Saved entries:
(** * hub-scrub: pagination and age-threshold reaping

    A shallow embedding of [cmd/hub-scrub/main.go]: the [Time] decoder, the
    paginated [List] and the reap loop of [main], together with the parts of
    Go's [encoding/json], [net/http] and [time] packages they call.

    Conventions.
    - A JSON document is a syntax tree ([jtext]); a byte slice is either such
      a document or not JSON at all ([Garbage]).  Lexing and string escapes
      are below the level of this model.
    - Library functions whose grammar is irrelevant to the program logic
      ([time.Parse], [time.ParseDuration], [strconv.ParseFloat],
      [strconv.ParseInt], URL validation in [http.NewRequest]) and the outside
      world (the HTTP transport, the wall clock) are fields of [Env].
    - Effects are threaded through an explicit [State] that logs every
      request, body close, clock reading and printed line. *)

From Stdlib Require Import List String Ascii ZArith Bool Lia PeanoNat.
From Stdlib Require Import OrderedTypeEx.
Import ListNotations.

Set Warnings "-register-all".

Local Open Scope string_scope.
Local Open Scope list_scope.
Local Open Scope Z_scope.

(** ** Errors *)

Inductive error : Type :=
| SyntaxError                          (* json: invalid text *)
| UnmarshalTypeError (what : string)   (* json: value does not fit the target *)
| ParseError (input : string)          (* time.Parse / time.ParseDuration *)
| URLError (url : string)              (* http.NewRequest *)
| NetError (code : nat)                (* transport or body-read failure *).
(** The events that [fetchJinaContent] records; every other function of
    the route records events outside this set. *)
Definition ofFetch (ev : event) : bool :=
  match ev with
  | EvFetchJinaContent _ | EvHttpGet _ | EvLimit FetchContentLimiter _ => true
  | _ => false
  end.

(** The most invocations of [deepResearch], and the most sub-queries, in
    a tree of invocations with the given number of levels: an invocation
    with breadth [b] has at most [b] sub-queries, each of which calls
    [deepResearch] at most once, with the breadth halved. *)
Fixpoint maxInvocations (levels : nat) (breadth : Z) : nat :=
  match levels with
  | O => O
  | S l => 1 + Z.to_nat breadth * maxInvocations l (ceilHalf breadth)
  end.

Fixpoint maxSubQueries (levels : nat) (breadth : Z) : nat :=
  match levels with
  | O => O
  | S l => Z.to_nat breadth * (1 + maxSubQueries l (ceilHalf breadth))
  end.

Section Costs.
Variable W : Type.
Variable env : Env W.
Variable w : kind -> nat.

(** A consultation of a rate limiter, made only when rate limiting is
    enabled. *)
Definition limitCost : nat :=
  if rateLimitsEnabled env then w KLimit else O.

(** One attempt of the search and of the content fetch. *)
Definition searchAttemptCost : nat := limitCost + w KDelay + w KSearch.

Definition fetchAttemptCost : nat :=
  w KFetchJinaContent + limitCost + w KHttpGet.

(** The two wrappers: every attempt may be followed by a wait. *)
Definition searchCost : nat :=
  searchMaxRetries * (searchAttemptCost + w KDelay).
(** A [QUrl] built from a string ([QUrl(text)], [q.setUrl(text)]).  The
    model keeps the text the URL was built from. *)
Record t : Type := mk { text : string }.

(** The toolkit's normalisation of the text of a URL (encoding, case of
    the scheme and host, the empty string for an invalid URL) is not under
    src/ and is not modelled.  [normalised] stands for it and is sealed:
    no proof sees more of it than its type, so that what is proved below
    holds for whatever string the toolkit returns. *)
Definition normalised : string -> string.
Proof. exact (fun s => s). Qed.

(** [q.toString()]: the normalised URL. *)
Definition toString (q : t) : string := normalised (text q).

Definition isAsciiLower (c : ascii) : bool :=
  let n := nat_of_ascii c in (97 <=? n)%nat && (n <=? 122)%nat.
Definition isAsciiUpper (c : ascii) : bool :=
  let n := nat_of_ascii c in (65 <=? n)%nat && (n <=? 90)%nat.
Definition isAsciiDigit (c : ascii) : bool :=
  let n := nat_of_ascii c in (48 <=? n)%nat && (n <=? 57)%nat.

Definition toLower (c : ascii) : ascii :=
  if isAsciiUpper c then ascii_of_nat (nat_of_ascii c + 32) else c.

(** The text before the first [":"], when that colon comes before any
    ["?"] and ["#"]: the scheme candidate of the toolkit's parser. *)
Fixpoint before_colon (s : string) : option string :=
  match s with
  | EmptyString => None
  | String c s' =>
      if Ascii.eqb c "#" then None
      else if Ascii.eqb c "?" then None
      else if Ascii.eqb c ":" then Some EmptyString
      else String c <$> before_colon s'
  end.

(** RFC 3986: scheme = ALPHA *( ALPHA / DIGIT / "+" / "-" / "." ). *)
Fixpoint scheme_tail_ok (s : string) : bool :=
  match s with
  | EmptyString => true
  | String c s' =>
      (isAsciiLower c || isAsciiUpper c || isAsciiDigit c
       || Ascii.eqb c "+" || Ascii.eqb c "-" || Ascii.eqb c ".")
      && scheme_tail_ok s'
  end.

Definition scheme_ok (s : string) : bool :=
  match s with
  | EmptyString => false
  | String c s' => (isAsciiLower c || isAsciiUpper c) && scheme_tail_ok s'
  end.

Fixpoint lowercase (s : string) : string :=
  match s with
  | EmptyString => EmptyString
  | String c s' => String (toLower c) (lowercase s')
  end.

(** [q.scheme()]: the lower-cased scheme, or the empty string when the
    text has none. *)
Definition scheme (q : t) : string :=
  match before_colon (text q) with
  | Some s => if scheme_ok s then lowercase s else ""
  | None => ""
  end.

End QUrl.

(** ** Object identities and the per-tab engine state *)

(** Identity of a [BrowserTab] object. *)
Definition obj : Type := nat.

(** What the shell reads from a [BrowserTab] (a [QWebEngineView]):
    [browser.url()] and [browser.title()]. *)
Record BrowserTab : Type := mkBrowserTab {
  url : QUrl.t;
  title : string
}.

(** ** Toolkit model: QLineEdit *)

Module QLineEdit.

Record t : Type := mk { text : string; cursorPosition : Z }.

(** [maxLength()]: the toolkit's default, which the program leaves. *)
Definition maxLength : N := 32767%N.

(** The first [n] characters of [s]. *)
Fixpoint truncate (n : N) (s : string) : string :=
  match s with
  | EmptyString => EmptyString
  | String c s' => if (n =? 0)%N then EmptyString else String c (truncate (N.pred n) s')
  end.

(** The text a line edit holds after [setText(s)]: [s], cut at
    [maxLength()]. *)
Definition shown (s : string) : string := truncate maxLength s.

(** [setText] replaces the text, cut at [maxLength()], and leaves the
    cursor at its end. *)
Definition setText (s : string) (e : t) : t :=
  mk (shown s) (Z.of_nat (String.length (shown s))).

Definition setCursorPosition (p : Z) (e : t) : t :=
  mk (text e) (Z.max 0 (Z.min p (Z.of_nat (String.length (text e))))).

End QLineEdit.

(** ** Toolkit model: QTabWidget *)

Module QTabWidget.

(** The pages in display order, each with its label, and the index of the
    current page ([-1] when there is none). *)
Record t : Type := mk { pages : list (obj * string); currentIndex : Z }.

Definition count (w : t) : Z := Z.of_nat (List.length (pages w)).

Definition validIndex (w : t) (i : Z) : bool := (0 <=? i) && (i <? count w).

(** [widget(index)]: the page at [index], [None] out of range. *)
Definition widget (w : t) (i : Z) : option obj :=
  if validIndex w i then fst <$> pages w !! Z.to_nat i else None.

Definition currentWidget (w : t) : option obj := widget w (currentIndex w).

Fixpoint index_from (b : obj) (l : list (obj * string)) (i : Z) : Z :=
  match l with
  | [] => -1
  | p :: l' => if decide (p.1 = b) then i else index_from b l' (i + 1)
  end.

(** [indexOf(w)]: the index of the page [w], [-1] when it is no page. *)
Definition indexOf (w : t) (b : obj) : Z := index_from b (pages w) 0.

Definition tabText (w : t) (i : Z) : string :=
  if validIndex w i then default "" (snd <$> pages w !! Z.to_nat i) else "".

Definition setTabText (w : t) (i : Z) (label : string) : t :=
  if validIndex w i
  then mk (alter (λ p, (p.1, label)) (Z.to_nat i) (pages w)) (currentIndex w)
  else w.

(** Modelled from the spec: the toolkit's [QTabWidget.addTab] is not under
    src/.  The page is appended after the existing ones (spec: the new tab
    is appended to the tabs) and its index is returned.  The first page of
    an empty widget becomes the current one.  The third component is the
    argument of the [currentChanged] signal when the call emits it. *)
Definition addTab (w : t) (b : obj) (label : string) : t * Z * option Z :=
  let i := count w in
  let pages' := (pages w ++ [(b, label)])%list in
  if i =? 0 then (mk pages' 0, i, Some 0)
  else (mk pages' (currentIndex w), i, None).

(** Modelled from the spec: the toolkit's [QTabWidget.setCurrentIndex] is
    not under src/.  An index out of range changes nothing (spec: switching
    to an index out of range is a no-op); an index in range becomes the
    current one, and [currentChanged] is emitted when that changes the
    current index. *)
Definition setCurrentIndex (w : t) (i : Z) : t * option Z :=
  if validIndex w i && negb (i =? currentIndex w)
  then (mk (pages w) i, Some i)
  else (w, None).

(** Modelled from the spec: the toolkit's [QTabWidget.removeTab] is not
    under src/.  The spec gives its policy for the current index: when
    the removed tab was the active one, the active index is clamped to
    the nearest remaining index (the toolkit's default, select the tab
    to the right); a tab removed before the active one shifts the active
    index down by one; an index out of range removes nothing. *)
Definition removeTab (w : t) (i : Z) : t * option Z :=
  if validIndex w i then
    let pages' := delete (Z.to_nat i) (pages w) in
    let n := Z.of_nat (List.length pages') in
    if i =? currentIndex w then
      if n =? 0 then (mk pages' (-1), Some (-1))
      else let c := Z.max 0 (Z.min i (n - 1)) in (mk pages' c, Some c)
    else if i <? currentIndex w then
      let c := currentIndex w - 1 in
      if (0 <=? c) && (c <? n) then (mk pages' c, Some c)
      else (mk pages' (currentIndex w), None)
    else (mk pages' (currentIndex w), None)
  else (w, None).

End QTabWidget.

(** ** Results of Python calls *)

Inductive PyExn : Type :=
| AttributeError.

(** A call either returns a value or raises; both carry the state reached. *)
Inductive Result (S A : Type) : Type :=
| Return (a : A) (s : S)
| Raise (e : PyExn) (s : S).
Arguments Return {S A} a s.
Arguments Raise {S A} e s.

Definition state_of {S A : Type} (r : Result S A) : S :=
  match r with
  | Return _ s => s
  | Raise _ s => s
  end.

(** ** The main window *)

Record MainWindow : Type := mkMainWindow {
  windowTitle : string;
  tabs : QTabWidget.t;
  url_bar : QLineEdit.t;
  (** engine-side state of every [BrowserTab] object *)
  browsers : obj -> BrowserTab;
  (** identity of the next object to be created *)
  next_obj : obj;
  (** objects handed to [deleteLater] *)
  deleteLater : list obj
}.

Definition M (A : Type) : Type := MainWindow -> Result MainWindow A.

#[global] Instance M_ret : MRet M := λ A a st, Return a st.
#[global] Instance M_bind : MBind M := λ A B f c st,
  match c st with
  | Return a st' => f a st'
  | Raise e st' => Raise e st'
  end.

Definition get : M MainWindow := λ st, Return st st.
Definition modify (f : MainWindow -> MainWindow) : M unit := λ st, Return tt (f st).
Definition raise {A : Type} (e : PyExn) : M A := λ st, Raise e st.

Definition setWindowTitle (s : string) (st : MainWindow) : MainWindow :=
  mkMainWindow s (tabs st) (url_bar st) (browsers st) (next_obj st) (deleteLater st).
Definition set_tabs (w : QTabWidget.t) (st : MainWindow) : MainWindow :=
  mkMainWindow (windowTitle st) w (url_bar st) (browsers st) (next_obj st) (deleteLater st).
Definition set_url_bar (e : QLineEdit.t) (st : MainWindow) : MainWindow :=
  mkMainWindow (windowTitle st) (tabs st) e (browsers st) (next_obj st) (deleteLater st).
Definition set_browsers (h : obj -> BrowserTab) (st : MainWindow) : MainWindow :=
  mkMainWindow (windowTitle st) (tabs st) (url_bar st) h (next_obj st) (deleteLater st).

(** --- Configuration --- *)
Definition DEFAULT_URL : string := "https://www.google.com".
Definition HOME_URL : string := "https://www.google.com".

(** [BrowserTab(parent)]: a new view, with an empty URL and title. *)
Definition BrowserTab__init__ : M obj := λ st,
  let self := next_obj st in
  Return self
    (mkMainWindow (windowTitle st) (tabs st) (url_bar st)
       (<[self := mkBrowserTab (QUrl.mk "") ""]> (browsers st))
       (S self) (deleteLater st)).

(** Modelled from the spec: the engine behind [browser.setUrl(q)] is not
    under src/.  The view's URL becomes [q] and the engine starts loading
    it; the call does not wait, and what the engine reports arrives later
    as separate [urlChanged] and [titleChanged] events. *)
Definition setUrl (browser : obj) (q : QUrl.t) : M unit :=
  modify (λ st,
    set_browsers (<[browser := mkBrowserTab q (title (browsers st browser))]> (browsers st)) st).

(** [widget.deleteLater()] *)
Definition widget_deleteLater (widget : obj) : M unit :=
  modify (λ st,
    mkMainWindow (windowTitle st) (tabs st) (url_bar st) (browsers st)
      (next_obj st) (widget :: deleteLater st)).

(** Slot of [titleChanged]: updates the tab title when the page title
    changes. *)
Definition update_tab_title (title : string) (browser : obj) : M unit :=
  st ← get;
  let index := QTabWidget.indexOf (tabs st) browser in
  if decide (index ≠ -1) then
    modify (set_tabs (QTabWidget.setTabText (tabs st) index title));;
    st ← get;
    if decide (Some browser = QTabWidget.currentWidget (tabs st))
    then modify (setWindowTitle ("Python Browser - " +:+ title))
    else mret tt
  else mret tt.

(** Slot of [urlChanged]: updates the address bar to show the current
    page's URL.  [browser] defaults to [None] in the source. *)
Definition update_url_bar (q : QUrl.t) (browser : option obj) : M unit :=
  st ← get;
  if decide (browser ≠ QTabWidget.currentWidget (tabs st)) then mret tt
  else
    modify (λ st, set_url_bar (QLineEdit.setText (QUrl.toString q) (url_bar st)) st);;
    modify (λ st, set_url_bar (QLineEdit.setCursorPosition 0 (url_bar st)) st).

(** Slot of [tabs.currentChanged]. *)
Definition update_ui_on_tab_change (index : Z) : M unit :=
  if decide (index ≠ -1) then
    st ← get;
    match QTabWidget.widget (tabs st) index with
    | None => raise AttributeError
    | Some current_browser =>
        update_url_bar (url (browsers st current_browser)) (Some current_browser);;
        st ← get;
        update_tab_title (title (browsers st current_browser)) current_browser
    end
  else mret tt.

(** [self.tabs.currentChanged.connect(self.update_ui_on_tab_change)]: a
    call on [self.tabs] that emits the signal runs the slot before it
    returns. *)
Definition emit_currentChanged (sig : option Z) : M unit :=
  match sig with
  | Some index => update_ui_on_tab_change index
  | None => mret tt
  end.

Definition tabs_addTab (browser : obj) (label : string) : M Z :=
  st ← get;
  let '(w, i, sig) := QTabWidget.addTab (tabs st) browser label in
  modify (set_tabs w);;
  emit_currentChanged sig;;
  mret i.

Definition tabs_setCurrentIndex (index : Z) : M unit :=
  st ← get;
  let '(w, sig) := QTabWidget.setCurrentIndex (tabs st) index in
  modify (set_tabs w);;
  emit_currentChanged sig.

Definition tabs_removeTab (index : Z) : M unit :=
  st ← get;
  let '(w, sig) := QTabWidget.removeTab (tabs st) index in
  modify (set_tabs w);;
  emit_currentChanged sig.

* [THE PROBLEM]: Taking the entries above, write out exactly each line from the one holding "Definition set_tabs (w" to the one holding "mkMainWindow (windowTitle st) (tabs st) e", both included, and stop there.

* [SOLUTION FOR THIS PROBLEM]:
Definition set_tabs (w : QTabWidget.t) (st : MainWindow) : MainWindow :=
  mkMainWindow (windowTitle st) w (url_bar st) (browsers st) (next_obj st) (deleteLater st).
Definition set_url_bar (e : QLineEdit.t) (st : MainWindow) : MainWindow :=
  mkMainWindow (windowTitle st) (tabs st) e (browsers st) (next_obj st) (deleteLater st).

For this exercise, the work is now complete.